非常勤医として毎週通っていたこともありますが、片道2時間半ほどならちょっとした旅行気分を味わう感覚で、想像よりも大変ではないと思いますよ。
―今後取り組んでいきたいことはどのようなことですか?
「自分のようなキャリア形成の方法もある」と積極的に発信していくことです。そのために積極的に学術活動も行っています。地方に来てしまうと最新の情報にキャッチアップできなくなるのではないかと不安に思う方もいると思いますが、インターネットが充実している今、地方と都市部で医師が得られる情報の格差はほとんどありません。私が「地方はキャリア形成の環境として充実している」「モチベーション高く取り組めていて、勉強もできている」「論文発表も業績もこれだけ出せている」とアピールすることで、このような働き方を始める医師が増えていったらと考えています。
都市部でしか働いたことのない医師は、「医師不足の地方に行くと疲弊してしまうのではないか」と考えがちです。

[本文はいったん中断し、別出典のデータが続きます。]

(* ===== verification/IngesterRules.v ===== *)
(** * Decision rules of the ingester: the pure functions of
    [internal/pipeline/ingester/ingester.go]

    When a batch is a reorganisation and from where it rolls back, which events
    change a balance, exact decimal arithmetic on amounts, scam signals, native
    tokens and the retry backoff. *)

From Stdlib Require Import ZArith String Ascii Lia.
From stdpp Require Import base option list strings gmap.
From S2P Require Import Prelude Retry Domain Identity.

Open Scope Z_scope.
Open Scope go_scope.

(** ** Canonicality drift and rollback *)

(** [CanonicalSignatureIdentity], or the trimmed value when that is empty. *)
Definition cursor_identity (chain : Chain) (v : string) : string :=
  let id := CanonicalSignatureIdentity chain v in
  if str_empty id then trim_space v else id.

Definition isCanonicalityDrift (batch : NormalizedBatch) : bool :=
  match nb_PreviousCursorValue batch, nb_NewCursorValue batch with
  | Some prev, Some new =>
      if nb_PreviousCursorSequence batch =? 0 then false
      else
        let prevIdentity := cursor_identity (nb_Chain batch) prev in
        let newIdentity := cursor_identity (nb_Chain batch) new in
        if nb_NewCursorSequence batch <? nb_PreviousCursorSequence batch then true
        else if (nb_NewCursorSequence batch =? nb_PreviousCursorSequence batch) &&
                negb (String.eqb prevIdentity newIdentity)
        then match nb_Transactions batch with [] => true | _ => false end
        else false
  | _, _ => false
  end.

Definition isBTCRestartAnchorReplay (batch : NormalizedBatch) : bool :=
  if negb (String.eqb (nb_Chain batch) ChainBTC) then false
  else
    match nb_PreviousCursorValue batch, nb_NewCursorValue batch with
    | Some prev, Some new =>
        if negb (nb_PreviousCursorSequence batch =? nb_NewCursorSequence batch) ||
           (nb_NewCursorSequence batch <=? 0) then false
        else
          match nb_Transactions batch with
          | [] =>
              let previousCursor := cursor_identity (nb_Chain batch) prev in
              let newCursor := cursor_identity (nb_Chain batch) new in
              if str_empty previousCursor || str_empty newCursor then false
              else negb (String.eqb previousCursor newCursor)
          | _ => false
          end
    | _, _ => false
    end.
Definition set_db (d : db) (w : world C) : world C :=
  {| w_db := d; w_tx := w_tx w; w_denied := w_denied w; w_addrs := w_addrs w;
     w_released := w_released w; w_tick := w_tick w |}.
Definition set_tx (d : db) (w : world C) : world C :=
  {| w_db := w_db w; w_tx := d; w_denied := w_denied w; w_addrs := w_addrs w;
     w_released := w_released w; w_tick := w_tick w |}.
Definition set_denied (c : C) (w : world C) : world C :=
  {| w_db := w_db w; w_tx := w_tx w; w_denied := c; w_addrs := w_addrs w;
     w_released := w_released w; w_tick := w_tick w |}.
Definition set_addrs (a : gmap string (gmap string addrMeta * Z)) (w : world C) : world C :=
  {| w_db := w_db w; w_tx := w_tx w; w_denied := w_denied w; w_addrs := a;
     w_released := w_released w; w_tick := w_tick w |}.
Definition set_released (r : list bool) (w : world C) : world C :=
  {| w_db := w_db w; w_tx := w_tx w; w_denied := w_denied w; w_addrs := w_addrs w;
     w_released := r; w_tick := w_tick w |}.
Definition tick (w : world C) : world C :=
  {| w_db := w_db w; w_tx := w_tx w; w_denied := w_denied w; w_addrs := w_addrs w;
     w_released := w_released w; w_tick := S (w_tick w) |}.

Definition M (A : Type) : Type := world C -> result go_error A * world C.

Definition ret {A} (a : A) : M A := fun w => (Ok a, w).
Definition fail {A} (e : go_error) : M A := fun w => (Err e, w).
Definition bind {A B} (m : M A) (k : A -> M B) : M B := fun w =>
  match m w with
  | (Ok a, w') => k a w'
  | (Err e, w') => (Err e, w')
  end.
(** [if err := ...; err != nil { return fmt.Errorf("text: %w", err) }] *)
Definition wrap_err {A} (text : string) (m : M A) : M A := fun w =>
  match m w with
  | (Ok a, w') => (Ok a, w')
  | (Err e, w') => (Err (EWrap text e), w')
  end.

(** A [for range] loop that may return early. *)
Fixpoint mfold {A B} (f : B -> A -> M B) (acc : B) (l : list A) : M B :=
  match l with
  | [] => ret acc
  | x :: l' => bind (f acc x) (fun acc' => mfold f acc' l')
  end.
End Monad.
Arguments M : clear implicits.

Declare Scope eff_scope.
Delimit Scope eff_scope with eff.
Notation "'do!' x <- m ; k" := (bind m (fun x => k))
  (at level 10, x name, m at level 100, k at level 200) : eff_scope.
Notation "'do!' ' p <- m ; k" := (bind m (fun x => match x with p => k end))
  (at level 10, p pattern, m at level 100, k at level 200) : eff_scope.
Open Scope eff_scope.
Lemma executePurge_ok req (w : world C) res w' :
  ids_ok (w_db w) ->
  executePurge E req w = (Ok res, w') ->
  let rows := rollback_rows (pr_Chain req) (pr_Network req) (pr_FromBlock req) (w_db w) in
  exists liquid staked t1 t2,
    reversal_items (scan_row <$> rows) = Ok (liquid, staked) /\
    BalanceRepo.BulkAdjustBalanceTx (env_pick E) (pr_Chain req) (pr_Network req)
      (db_balances (w_db w)) liquid = Ok t1 /\
    BalanceRepo.BulkAdjustBalanceTx (env_pick E) (pr_Chain req) (pr_Network req) t1 staked = Ok t2 /\
    w_db w' = purged (env_blockRepo E) (pr_Chain req) (pr_Network req) (pr_FromBlock req) t2 (w_db w) /\
    pu_PurgedEvents res = count_events (pr_Chain req) (pr_Network req) (pr_FromBlock req) (w_db w) /\
    pu_PurgedTransactions res =
      count_transactions (pr_Chain req) (pr_Network req) (pr_FromBlock req) (w_db w) /\
    pu_PurgedBlocks res =
      (if env_blockRepo E
       then count_blocks (pr_Chain req) (pr_Network req) (pr_FromBlock req) (w_db w) else 0) /\
    pu_NewWatermark res = rewind_target (pr_FromBlock req).
Proof.
  intros Hids H rows. unfold executePurge in H. inv_do H.
  apply fetchRollbackEvents_ok in H0 as [-> Htx]; [|done]. cbn [w_tx set_tx] in *.
  apply lift_ok in H1 as [Hrev ->]. destruct a1 as [liquid staked]. inv_do H.
  apply adjust_ok in H0 as (t1 & Ht1 & Htx1 & _). apply adjust_ok in H1 as (t2 & Ht2 & Htx2 & _).
  rewrite Htx in *. rewrite Htx1 in *. cbn [db_balances set_balances] in *.
  destruct a6 as [e|]; [done|]. inv_do H. apply Commit_ok in H3 as ->.
  exists liquid, staked, t1, t2. injection Hd as <- <-. injection Hd0 as <- <-. injection Hd1 as <-.
  cbn [w_db w_tx set_tx set_db tick] in *. rewrite Htx2 in *. unfold purged.
  destruct (env_blockRepo E); inv_do H2; [injection Hd as <- <-|];
    cbn [w_db w_tx set_tx set_db tick] in *; rewrite ?Htx2; by split_and!.
Qed.
End PurgeFacts.

Section PurgeLemmas.
Context {C : Type} (E : env).

Lemma PurgeFromBlock_execute req (w : world C) res w' :
  pr_DryRun req = false -> PurgeFromBlock E req w = (Ok res, w') ->
  exists w0, w_db w0 = w_db w /\ executePurge E req w0 = (Ok res, w').
Proof.
  intros Hdry. unfold PurgeFromBlock. rewrite Hdry. destruct (_ && _); [|by eauto].
  intros H. inv_do H. exists w0.
  pose proof (in_tx_query_committed E (fun d => IndexedBlockRepo.GetByBlockNumber d
    (pr_Chain req) (pr_Network req) (pr_FromBlock req)) w) as [Hdb _].
  rewrite H0 in Hdb. split; [done|].
  destruct a as [b|]; [|done]. by destruct (String.eqb _ _).
Qed.

Lemma rows_from_chain req d :
  Forall (fun r => row_of (pr_Chain req) (pr_Network req) r = true)
    (rollback_rows (pr_Chain req) (pr_Network req) (pr_FromBlock req) d).
Proof.
  rewrite rollback_rows_perm. apply Forall_forall. intros r [Hr _]%list_elem_of_filter.
  by apply andb_true_iff in Hr as [? _].
Qed.

Lemma in_tx_dryRun req : in_tx (C:=C) (dryRun E req).
Proof.
  unfold dryRun, query. apply in_tx_bind; [auto with eff|]. intros _.
  apply in_tx_bind; [auto with eff|]. intros [[??]?]. auto with eff.
Qed.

私自身もそう思っていましたが、実際来てみると、それは本人のバランスの取り方と、病院の方針次第でいかようにもなることが分かりました。地方の面白さを知らないだけで、都市部で力をもてあましている若手―中堅医師は大勢いるのではないかと思います。そういう方こそ、都市を一歩飛び出したキャリアアップの方法を視野に入れてほしいと思います。1つの診療科を新設することは決して簡単ではありませんが、とてもやりがいや充実感がありますよ。